BEO’s formation began two years ago in July 2020 when Lammy, after consulting founding trustees Dame Vivian and Blackett, convened a work session for the design and delivery of a national, strategic race equality organisation in the UK that would have the same level of depth and scale as the NACCP in the US. 

At launch BEO already has backing and support of companies including Sky, which will be the group’s first official programme partner, WPP, which has provided pro bono marketing and communications support, as well as charitable foundation Lankelly Chase and several of the country’s foremost law firms. 

Campaign video Change Is Here was also released to coincide with the launch. Voiced by actress and Bridgerton star Adjoa Andoh the film includes images taken by photographer Misan Harriman, the first Black man to shoot a cover of British Vogue. 
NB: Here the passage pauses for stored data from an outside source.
(* ===== verification/Prelude.v ===== *)
(** * A verification library for videocall-rs

    videocall-rs is a video conferencing system.  Browser clients log in and join
    meetings through an HTTP service, the meeting API, which hands out room tokens;
    with a token they send audio and video packets over WebSocket or WebTransport to
    an actix server, which relays them between the participants of a room through
    NATS; receivers reorder and play them through a video jitter buffer and through
    NetEq, an audio jitter buffer after WebRTC's.  This library models the relay, the
    client, the two receive paths and the meeting API, and proves what makes them
    correct.

    ** Parts and their interaction

    Media server (src/actix-api/src).  A connection is accepted with the identity of its
    room token.  Its transport actor, WebSocket or WebTransport, owns one [SessionLogic];
    it connects to the [ChatServer] actor, joins a room, classifies every inbound packet
    ([handle_inbound]), forwards the accepted ones as [ClientMessage]s, and reports
    outbound drops to its congestion tracker.  The chat server keeps sessions, members
    and pending departures, publishes to NATS and starts timers; what the subscription of
    a session receives goes to its transport actor and from there to the client.

    Client (src/videocall-client/src).  [VideoCallClient] owns a connection manager,
    which probes all servers, elects the best connection, re-elects and reconnects, and
    a peer decode manager, which keeps one peer per remote session, opens its packets
    and feeds its decoders.  Receivers report frame rates; the sender's diagnostics turn
    the reports into input of the bitrate controller and of the quality tiers, which the
    loops of the camera and screen encoders follow.  The host component of the page starts
    and stops the encoders and gives them their devices; the page around it joins the
    meeting over the API, waits for the host, and shows peers and notices.  What the parts measure goes over
    a bus to the health reporter.

    Audio (src/neteq/src).  [NetEq::insert_packet] feeds the delay manager, whose
    histogram of relative delays gives a target delay, and stores the packet in the
    packet buffer.  [NetEq::get_audio] filters the buffer level, decides on an
    operation and runs it: plain decoding, acceleration, preemptive expansion,
    concealment.  All of them report to the statistics.  The microphone encoder of the
    client sends numbered frames; the audio decoder of a peer posts them to a worker, which
    runs the engine and posts back a frame every 10 ms.

    Video (src/videocall-codecs/src).  A worker feeds frames to the jitter buffer, which
    estimates jitter, adapts the playout delay and moves the frames that are ready to
    the browser's decoder.

    Meeting API (src/meeting-api/src).  A user logs in with an identity provider and gets
    a session cookie; handlers authenticated by it create, join, moderate and end
    meetings in a PostgreSQL database, issue room tokens and publish notifications that
    the media server forwards.

    Metrics (src/actix-api/src/bin).  The media server reports connections and their
    traffic, and forwards the health packets of clients, through NATS to two services
    that keep them as gauges and drop what has fallen silent.

    ** Files

    - [Prelude]: machine integers, clocks, results, runs of step functions, record
      update, shared list lemmas and tactics, hint databases.
    - [Floats]: IEEE 754 binary32 and binary64 with Rust's casts, [clamp], [max] and
      [round]; [BTree]: the [BTreeMap] operations the jitter buffer uses.
    - [JitterBuffer], [JitterBufferProps]: frame.rs, jitter_estimator.rs,
      jitter_buffer.rs.  An operation returns the new buffer and the frames it handed
      to the decoder.
    - [Statistics]: statistics.rs.  [PacketBuffer], [PacketBufferProps]: packet.rs,
      error.rs, buffer.rs.  [Histogram]: histogram.rs.  [DelayManager]:
      delay_manager.rs.  [TimeStretch]: signal.rs, time_stretch.rs, expand.rs.
      [BufferLevelFilter]: buffer_level_filter.rs.
    - [NetEq], [NetEqProps]: neteq.rs.  The engine is generic in its decoders (class
      [AudioDecoder], the trait of codec.rs) and in its two stretchers (class
      [TimeStretcher], the trait of time_stretch.rs); [TimeStretcherSpec] says what the
      engine needs of a stretcher and [TimeStretch] discharges it for both.
    - [Validation]: validation.rs, display names and meeting identifiers.
    - [Protocol]: session_manager.rs, models/mod.rs, user_id.rs; the packets the
      server builds and the subjects it uses.  [DemoWire]: a concrete instance of the
      protobuf interface, for the witnesses.
    - [TokenValidator]: token_validator.rs and the claims of token.rs.
    - [SessionLogic], [SessionLogicProps]: packet_handler.rs, session_logic.rs.
    - [ChatServer], [ChatServerProps]: chat_server.rs, messages/server/mod.rs.
    - [Transport], [TransportProps]: lobby.rs, webtransport/mod.rs (who is let in) and the
      two actors of actors/transports/.  [Relay]: sessions, the chat server's mailbox and
      timers, subscriptions and NATS as one transition system, one event at a time, in any
      order; [RelayProps], [RelayLife], [RelayDelivery]: what holds of all its runs.
    - [OrderedMap]: hash_map_with_ordered_keys.rs.  [Media]: encode/transform.rs,
      crypto/aes.rs and the media packets; the cipher is the class [Cipher].
      [VideoWorker]: bin/worker_decoder.rs and decoder/wasm.rs.
    - [PeerDecode], [PeerDecodeProps]: decode/peer_decode_manager.rs and
      peer_decoder.rs.  [DemoMedia]: concrete encodings and a cipher.
    - [AdaptiveQuality]: adaptive_quality_manager.rs.  [BitrateController],
      [BitrateProps]: encoder_bitrate_controller.rs and the control tasks of the
      encoders.  [Diagnostics]: diagnostics_manager.rs.
    - [Connection]: connection.rs.  [ConnectionManager], [ConnectionManagerProps]:
      connection_manager.rs and connection_controller.rs.
    - [Client], [ClientProps]: client/video_call_client.rs and crypto/rsa.rs.
    - [ConnectionMetrics], [ConnectionMetricsProps]: server_diagnostics.rs and
      bin/metrics_server_snapshot.rs.  [HealthMetrics], [HealthMetricsProps]:
      client_diagnostics.rs, metrics.rs and bin/metrics_server.rs.  [HealthReporter],
      [HealthReporterProps]: videocall-diagnostics, the events published on it, and
      health_reporter.rs.
    - [Microphone], [MicrophoneProps]: encode/microphone_encoder.rs, encoder_state.rs and
      audio_constants.rs.  [AudioReceiver]: decode/neteq_audio_decoder.rs, neteq/src/web.rs
      and bin/neteq_worker.rs, with the two threads and their ports as one system;
      [AudioProps], [AudioLinkProps], [AudioOrder]: redundancy, the threads together, and
      the order in which audio is played.
    - [VideoEncoders]: encode/camera_encoder.rs and encode/screen_encoder.rs, the tasks
      with their loops; [VideoEncoderProps], [ScreenShareProps].  [Devices],
      [DevicesProps]: media_device_list.rs, and components/host.rs of dioxus-ui, which
      connects the lists with the three encoders.  [Attendants], [AttendantsProps]:
      media_device_access.rs and components/attendants.rs, the meeting page.
    - [MeetingDb]: db/meetings.rs and db/participants.rs, a query being a value of
      [query] with its meaning [exec].  [MeetingApi]: error.rs, token.rs, auth.rs,
      nats_events.rs and the handlers of routes/, as programs.  [MeetingApiProps],
      [MeetingFlows]: invariants over all interleavings, and protocols of several
      requests.  [DemoMeeting]: a concrete server.
    - [JoinPage], [JoinPageProps]: videocall-meeting-client/src, and of dioxus-ui
      pages/meeting.rs and components/waiting_room.rs: joining, with the API behind it.
    - [Login], [LoginProps]: oauth.rs, routes/oauth.rs, db/oauth.rs.

    ** What the theorems show

    - Chat server (C1 to C4): an active participant's departure is announced exactly
      once, unless the same user joins again, leaves or loses another connection before
      the timer, and then never; a reconnection within the grace period is silent; a
      connection that is never activated and an observer are never announced.  The first
      two hold whatever messages of other sessions, the same user's included, come in
      between, the others over all runs.
    - Session logic (C5, C6): what a session forwards and the rate of keyframe requests;
      also [congestion_spacing].
    - The media server as a whole (C7 to C10), over all interleavings of clients, timers,
      the mailbox, NATS and other processes: packets stay in their room, every session
      keeps to the protocol with the chat server, nothing is left of a session that is
      gone, and from any reachable state on a participant's packet can be published and
      delivered to the other sessions of the room, whatever else goes on.  The matching of NATS subjects is the class [NatsLaws].
    - Connection manager (C11, C12, C36, C37): the election picks the best server and
      always ends; an invariant of all runs; reconnection gives up with a report.  Also
      [disconnect_is_final]: nothing happens after the user has left.
    - Peers and client (C13, C22 to C25, C35): the lifetime of a silent peer, the key
      exchange, when keyframes are requested, frames from encoder to decoder, the order in
      which the worker decodes, and the ordered map as a refinement of a map.  Also
      [announced_once] of the notifications.
    - Meeting API (C14 to C19): room tokens are earned, the tables stay consistent under
      concurrency, only the host moderates, the waiting room works up to the guest's page, and
      the media server understands the tokens ([decode_room_token] of [TokenValidator]).
      Also [page_enters_with_issued_token], [page_asks_once] and [refresh_follows_the_api].
    - Login (C20, C21): a session needs a login of its own and redirections stay on
      configured origins; also [session_cookie_round_trip].
    - Metrics (C26, C34): the connection gauge is the set of connections heard of in the
      last ten seconds, and what a client's health report says is what the gauges show; also
      [traffic_is_accounted], [stale_session_is_cleaned] and [elected_server_is_reported].
    - Audio path (C27 to C29), over all interleavings of the two threads: what the decoder
      asks for reaches an engine that is ready, in order and once, and the worker keeps the
      pace of 100 frames a second; isolated losses are made good when redundancy is on.
    - Encoders, host and page (C30 to C33): what the user switches off is off, through the host
      and its timeouts and devices (also [disabled_microphone_is_off] and
      [stopped_camera_is_off], with the tracks that are released); the microphone is on
      only after a click and the browser's consent; a keyframe that a
      receiver requests is encoded; peers and page know whether a screen is shared.  Also
      [screen_encoder_follows_settings] and [change_keeps_selections_valid]; of the page,
      [refreshes_are_bounded], [gives_up_after_ten], [previous_screen_comes_back],
      [layout_follows_sharing], [grid_holds_the_tiles] and [grid_has_the_largest_tiles].
    - Bitrate and quality (C38): tiers stay in their table; also
      [camera_bitrate_in_tier], [tier_change_is_sustained] and [transitions_spaced].
    - NetEq engine: [decode_normal_fifo], a refinement of a FIFO of samples, and
      [get_audio_always_a_frame].  Jitter buffer: [poll_terminates_and_exhausts] and
      [jb_decode_order].  Further theorems: [insert_packet_invariant] of the packet buffer, [hist_add_preserves_mass] of the
      histogram, [accepted_room_subjects] of the tokens.
    - Behaviours that contradict what the code means to do: C39 and C40, and further
      theorems of the files that are not numbered ([second_rejoin_is_announced],
      [keyframe_reopens_gap], [reelection_loses_media],
      [congestion_signal_is_dropped], [screen_controller_panics], [restart_readmits],
      [unsafe_room_locks_out], [email_users_not_counted], [departed_peer_leaks],
      [any_stream_is_seen], [recovered_frames_jump_the_queue],
      [toggled_request_sends_twice], [tier_change_loses_bitrate],
      [bitrate_change_undoes_tier], [late_screen_stays_announced],
      [screen_timeout_restarts], [unplugged_microphone_is_requested_again],
      [departures_are_never_shown], [permission_is_never_remembered],
      [accepted_warning_is_not_noted], [missed_start_waits_for_ever],
      [end_is_not_noticed], [restarted_wait_is_an_error], [typed_name_is_sent],
      [feedback_goes_astray]).

    ** Conventions

    - A w-bit integer is a [Z] with [+], [-] and [*] wrapping as in a release build,
      and [saturating_sub] and casts written out; [usize] has 64 bits (32 for the
      tier indices, which live in the browser: [usize_dec]).  Lengths and indices of
      vectors are [nat].
    - [None] of an operation's [option] result is a panic (index out of range,
      division by zero); [debug_assert]s are not part of a release build.
      A [Result] is the type [result] with [Ok] and [Err].
    - A clock read is the argument [now]: nanoseconds for [Instant], binary64
      milliseconds for the browser's clock, microseconds for SQL's [NOW()] and for
      [Utc::now]; one read per operation, [Instant::duration_since] saturating at zero.
    - Log lines, counters kept only for logs and [println!] are left out.  Messages, timers, NATS
      publications and spawned tasks are effects, listed in the order the code issues
      them; a task that [JoinRoom] or [leave_rooms] spawns is represented by what it
      does, in place.
    - Asynchronous code stops at its awaits.  The reconnection loop has one state per
      await; a handler of the meeting API is a program that stops at each query,
      publication and clock read, and requests interleave between any two of these.  A
      query may be served or lost with its connection before or after it took effect.
    - The order in which a [HashMap] is iterated or a table is scanned is a parameter,
      with the hypothesis that it visits the entries.
    - Code outside the repository is a parameter.  The generated protobuf code is the
      class [Wire] (and [MediaWire]), with laws (what is written parses back) and
      totality (writing succeeds), and for metrics [ConnectionWire] and [HealthWire], of
      which only C34 assumes that a packet parses back; the JWT and password libraries are [jwt_decode] and
      the class [Crypto]; ciphers, decoders, the PID library, the URL parser and the
      identity provider are parameters too.  The Demo files instantiate them.
    - Fuel: the polling loop of the jitter buffer removes one frame per turn, and gets
      one turn more than there are frames ([poll_terminates_and_exhausts] proves it enough); the binary search of
      the packet buffer gets the length of the buffer; every other loop is structural.

    ** Not modelled

    What user interfaces draw, browser and codec bindings, vendored and generated code, the command
    line client and the bot, process start-up and configuration from the environment
    have no logic of their own that the kernel could check.  Left out too: the QUIC
    endpoint and the reader and writer tasks of webtransport/bridge.rs (what they hand to
    the actor are events of [Transport]), the comfort noise generator (which the engine does not
    call), OIDC discovery, and the [Display] texts of errors that are not part of a
    response. *)
From Stdlib Require Export ZArith Lia.
From stdpp Require Export base sorting gmap strings sets numbers list.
https://twitter.com/BlackEquityOrg/status/1528882960006795264

BEO’s Chair of Trustees Dame Vivian Hunt said:

“We are proud to launch the Black Equity Organisation, the UK’s first national Black British civil rights organisation. We are committed to addressing the full range of systemic challenges facing the Black British population and will help both Black and all Britons reach their full potential. We respect and stand on the shoulders of the many grassroots organisations across the country. We will convene and work in partnership with grassroots, national and ally organisations to deliver real change.

 

“The challenges that Black Britons face have been developing over many generations. BEO aims to set up a collaborative and generational response. We want to be the change that is needed to deliver both protest and systemic progress.”

BEO’s Board of Trustees also includes business leader and philanthropist Ric Lewis, social-justice lawyer Marcia Willis Stewart QC, disability campaigner Michelle Daley, activist & social entrepreneur, Yvonne Field and co-founder of Conservatives Against Racism for Equality Siobhan Aarons. Its youngest trustee is 19-year-old former youth MP Athian Akec.